- [What you need to do] Find the word "specialisations" in the listing below, then return every line it appears in.

——

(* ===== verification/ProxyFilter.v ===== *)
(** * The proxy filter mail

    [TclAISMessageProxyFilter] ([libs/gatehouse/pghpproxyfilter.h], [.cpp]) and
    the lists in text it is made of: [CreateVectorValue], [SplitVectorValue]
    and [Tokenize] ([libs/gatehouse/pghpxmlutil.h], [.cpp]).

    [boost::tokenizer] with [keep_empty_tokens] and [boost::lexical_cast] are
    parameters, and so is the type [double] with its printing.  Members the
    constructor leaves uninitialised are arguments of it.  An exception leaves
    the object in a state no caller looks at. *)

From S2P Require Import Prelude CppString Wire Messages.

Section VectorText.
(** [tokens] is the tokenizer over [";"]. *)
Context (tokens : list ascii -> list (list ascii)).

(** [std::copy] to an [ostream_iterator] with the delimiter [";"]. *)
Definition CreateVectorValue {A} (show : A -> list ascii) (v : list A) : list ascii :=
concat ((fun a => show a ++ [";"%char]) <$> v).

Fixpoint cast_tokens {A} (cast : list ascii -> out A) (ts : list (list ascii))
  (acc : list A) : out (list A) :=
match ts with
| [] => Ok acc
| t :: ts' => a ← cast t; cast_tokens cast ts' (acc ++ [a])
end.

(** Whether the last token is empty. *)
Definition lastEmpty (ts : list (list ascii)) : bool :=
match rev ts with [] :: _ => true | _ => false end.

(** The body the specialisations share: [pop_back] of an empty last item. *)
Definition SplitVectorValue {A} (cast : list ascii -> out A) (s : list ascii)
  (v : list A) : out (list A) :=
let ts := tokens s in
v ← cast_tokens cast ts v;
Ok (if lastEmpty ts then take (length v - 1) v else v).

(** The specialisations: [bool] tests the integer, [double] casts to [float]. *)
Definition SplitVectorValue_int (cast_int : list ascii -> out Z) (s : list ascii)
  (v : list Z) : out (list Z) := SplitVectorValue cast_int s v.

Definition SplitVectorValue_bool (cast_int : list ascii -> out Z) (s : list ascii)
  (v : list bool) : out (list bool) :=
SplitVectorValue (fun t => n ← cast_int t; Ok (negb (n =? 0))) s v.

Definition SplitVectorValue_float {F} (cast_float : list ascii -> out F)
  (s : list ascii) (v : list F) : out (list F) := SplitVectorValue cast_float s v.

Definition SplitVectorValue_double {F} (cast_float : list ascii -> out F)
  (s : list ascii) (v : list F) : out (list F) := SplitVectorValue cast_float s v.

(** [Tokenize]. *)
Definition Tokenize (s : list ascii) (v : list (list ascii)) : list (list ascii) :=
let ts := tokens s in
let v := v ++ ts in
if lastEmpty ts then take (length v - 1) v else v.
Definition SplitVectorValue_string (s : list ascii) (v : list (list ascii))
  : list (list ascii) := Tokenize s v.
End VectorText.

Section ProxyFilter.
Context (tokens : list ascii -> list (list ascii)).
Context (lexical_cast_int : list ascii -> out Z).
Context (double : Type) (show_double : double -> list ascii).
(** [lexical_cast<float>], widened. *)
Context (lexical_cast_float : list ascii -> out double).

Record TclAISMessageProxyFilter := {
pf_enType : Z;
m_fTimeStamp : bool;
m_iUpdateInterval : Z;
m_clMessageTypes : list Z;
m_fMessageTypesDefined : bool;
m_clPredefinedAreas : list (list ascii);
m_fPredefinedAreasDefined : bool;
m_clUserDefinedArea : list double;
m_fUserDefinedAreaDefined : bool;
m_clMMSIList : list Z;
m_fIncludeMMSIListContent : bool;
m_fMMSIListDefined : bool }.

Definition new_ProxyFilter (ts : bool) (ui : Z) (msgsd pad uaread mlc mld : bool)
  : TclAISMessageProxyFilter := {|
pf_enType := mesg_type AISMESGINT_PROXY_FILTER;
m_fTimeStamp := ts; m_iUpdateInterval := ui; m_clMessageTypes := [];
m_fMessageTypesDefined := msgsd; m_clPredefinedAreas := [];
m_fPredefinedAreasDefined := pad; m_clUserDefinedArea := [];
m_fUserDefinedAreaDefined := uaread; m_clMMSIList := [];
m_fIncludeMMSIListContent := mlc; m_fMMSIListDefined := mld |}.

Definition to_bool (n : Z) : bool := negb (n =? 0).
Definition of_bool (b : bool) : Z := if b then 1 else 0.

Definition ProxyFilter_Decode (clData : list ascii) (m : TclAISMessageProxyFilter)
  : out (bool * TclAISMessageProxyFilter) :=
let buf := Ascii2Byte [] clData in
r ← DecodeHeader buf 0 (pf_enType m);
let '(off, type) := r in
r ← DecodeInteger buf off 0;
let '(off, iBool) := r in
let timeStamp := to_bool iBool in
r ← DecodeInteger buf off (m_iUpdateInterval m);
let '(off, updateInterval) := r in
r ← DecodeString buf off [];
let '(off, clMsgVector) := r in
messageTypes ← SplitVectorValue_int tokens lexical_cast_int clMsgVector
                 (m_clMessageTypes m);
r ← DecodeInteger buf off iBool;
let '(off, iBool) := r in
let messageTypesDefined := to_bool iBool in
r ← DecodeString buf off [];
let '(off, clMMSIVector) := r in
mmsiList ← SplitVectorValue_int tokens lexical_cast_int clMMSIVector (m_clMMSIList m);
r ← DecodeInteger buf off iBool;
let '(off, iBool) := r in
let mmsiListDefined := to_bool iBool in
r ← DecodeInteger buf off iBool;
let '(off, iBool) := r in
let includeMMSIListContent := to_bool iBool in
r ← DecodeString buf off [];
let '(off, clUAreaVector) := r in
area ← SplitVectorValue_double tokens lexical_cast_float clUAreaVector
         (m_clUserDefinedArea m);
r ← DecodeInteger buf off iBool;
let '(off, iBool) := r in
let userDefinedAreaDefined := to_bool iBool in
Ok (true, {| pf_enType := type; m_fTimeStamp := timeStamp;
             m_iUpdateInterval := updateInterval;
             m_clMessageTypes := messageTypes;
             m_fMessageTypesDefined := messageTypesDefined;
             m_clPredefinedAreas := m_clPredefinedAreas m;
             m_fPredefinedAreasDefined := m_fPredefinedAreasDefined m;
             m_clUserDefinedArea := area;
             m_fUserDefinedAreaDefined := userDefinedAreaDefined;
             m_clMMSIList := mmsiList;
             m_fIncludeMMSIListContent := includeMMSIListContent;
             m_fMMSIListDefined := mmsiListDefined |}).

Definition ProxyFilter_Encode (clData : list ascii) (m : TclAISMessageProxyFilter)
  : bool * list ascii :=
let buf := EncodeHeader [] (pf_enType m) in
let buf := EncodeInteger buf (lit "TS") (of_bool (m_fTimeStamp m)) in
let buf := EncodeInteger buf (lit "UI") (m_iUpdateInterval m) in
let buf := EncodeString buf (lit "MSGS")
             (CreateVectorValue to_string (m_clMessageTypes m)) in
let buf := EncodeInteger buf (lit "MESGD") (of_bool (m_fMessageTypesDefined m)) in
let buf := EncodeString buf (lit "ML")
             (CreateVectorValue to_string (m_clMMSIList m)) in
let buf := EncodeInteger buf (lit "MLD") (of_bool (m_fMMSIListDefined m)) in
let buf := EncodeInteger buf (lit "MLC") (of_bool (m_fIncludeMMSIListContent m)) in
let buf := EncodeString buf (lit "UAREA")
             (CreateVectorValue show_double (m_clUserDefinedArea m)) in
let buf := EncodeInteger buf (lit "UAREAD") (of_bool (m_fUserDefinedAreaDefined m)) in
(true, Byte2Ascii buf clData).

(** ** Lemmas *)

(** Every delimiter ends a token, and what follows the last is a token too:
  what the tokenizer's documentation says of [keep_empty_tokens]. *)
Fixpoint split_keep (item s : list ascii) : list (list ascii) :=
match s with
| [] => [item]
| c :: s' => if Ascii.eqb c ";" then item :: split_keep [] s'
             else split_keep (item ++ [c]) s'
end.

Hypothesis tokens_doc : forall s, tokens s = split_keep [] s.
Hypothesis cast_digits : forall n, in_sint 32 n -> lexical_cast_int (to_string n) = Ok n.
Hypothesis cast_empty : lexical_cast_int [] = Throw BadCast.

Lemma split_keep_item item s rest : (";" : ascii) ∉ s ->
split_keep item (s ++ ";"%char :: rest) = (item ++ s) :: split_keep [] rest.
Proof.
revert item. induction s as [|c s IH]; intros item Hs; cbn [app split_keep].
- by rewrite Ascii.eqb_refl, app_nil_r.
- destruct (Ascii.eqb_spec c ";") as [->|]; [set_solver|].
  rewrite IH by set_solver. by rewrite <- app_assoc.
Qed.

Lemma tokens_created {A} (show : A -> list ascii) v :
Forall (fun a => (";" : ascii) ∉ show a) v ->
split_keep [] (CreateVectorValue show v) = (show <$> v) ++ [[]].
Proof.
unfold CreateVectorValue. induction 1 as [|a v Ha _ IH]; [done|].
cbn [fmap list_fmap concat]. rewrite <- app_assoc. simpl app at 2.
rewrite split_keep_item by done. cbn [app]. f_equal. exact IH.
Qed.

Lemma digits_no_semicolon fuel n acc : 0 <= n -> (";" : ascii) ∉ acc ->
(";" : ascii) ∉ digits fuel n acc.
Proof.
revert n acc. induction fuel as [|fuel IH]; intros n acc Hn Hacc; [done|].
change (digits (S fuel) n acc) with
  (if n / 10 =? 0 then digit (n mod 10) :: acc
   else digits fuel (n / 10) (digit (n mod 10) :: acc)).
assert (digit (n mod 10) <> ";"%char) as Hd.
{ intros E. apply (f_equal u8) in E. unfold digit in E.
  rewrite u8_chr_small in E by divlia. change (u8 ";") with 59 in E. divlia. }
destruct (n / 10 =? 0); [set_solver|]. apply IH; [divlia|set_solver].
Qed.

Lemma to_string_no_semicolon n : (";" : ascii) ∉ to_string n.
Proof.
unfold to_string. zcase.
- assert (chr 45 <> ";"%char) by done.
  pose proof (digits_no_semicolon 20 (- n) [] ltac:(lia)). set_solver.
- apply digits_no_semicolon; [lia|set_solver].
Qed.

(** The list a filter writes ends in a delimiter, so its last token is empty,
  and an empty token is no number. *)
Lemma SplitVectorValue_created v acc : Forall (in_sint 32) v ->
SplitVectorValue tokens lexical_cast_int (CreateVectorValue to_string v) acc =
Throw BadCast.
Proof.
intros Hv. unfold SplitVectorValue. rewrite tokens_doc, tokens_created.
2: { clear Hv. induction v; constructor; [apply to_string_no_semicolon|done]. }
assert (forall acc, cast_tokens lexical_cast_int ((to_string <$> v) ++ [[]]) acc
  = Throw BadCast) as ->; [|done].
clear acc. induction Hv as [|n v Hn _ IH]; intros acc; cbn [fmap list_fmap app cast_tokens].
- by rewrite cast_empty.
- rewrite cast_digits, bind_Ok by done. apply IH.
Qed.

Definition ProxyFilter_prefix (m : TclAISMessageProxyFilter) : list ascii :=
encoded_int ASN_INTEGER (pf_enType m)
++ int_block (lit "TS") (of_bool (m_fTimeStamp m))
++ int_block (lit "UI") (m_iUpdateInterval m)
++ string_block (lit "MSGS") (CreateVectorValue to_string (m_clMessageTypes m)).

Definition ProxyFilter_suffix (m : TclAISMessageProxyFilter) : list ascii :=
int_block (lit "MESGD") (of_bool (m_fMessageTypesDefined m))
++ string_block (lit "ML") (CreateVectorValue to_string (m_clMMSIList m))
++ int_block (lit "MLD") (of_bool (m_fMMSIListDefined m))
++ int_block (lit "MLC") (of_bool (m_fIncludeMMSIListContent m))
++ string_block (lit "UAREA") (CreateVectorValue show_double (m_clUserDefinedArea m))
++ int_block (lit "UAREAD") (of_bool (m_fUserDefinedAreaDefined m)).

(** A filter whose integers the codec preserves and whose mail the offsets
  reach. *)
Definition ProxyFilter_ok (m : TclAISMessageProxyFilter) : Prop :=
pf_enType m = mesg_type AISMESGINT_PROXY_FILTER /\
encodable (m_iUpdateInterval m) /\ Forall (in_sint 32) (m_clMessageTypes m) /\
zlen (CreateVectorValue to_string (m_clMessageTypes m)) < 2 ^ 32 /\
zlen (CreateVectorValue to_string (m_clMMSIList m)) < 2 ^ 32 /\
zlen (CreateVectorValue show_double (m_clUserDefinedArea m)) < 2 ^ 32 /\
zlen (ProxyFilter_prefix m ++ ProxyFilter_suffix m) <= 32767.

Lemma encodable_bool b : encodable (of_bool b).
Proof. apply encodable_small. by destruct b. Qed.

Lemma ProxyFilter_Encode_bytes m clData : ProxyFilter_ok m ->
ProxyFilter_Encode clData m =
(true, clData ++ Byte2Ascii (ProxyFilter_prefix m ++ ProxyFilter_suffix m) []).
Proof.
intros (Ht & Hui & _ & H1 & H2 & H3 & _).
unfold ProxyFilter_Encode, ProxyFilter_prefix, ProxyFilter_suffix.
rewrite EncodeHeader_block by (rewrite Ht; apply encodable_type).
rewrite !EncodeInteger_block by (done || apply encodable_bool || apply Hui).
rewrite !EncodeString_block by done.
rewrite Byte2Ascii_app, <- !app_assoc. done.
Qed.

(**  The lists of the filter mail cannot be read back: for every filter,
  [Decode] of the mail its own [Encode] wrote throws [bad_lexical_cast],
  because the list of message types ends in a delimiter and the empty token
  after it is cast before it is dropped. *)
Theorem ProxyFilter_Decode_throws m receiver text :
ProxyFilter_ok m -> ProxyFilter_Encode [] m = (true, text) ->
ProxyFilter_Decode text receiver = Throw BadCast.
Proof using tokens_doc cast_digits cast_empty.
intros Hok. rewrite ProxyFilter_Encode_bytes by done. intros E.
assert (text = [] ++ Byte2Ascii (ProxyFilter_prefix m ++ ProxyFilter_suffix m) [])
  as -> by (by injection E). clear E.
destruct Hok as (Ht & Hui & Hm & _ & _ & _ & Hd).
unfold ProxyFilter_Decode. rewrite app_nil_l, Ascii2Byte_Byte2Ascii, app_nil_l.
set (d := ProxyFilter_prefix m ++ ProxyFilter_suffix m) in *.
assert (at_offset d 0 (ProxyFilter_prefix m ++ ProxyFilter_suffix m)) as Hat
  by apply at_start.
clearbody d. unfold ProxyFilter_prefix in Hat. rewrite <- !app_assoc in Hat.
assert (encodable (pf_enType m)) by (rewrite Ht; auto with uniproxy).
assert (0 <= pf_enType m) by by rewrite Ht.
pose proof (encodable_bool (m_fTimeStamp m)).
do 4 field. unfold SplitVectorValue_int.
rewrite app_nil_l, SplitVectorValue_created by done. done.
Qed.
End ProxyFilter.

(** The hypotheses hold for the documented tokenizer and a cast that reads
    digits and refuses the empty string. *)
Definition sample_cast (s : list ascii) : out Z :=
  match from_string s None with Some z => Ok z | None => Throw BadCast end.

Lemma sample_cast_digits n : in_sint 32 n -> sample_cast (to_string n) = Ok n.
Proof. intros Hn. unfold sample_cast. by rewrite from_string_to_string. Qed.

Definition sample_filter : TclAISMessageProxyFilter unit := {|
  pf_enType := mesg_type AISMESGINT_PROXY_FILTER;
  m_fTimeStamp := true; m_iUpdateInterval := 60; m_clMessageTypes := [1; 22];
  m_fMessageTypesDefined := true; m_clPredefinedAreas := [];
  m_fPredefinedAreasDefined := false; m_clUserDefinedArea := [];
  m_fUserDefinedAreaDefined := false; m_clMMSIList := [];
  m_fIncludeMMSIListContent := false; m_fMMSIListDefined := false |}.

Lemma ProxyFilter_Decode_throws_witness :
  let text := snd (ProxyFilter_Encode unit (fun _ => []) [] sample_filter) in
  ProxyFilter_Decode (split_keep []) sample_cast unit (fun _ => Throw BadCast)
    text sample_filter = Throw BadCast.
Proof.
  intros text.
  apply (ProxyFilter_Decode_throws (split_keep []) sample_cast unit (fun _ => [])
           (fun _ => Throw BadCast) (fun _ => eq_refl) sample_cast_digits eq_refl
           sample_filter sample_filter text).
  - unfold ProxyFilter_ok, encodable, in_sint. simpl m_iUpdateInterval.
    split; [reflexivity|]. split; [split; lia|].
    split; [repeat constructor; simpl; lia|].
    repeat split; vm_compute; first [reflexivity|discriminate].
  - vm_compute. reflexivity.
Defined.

——

- [Exercise solution]
(** The body the specialisations share: [pop_back] of an empty last item. *)
(** The specialisations: [bool] tests the integer, [double] casts to [float]. *)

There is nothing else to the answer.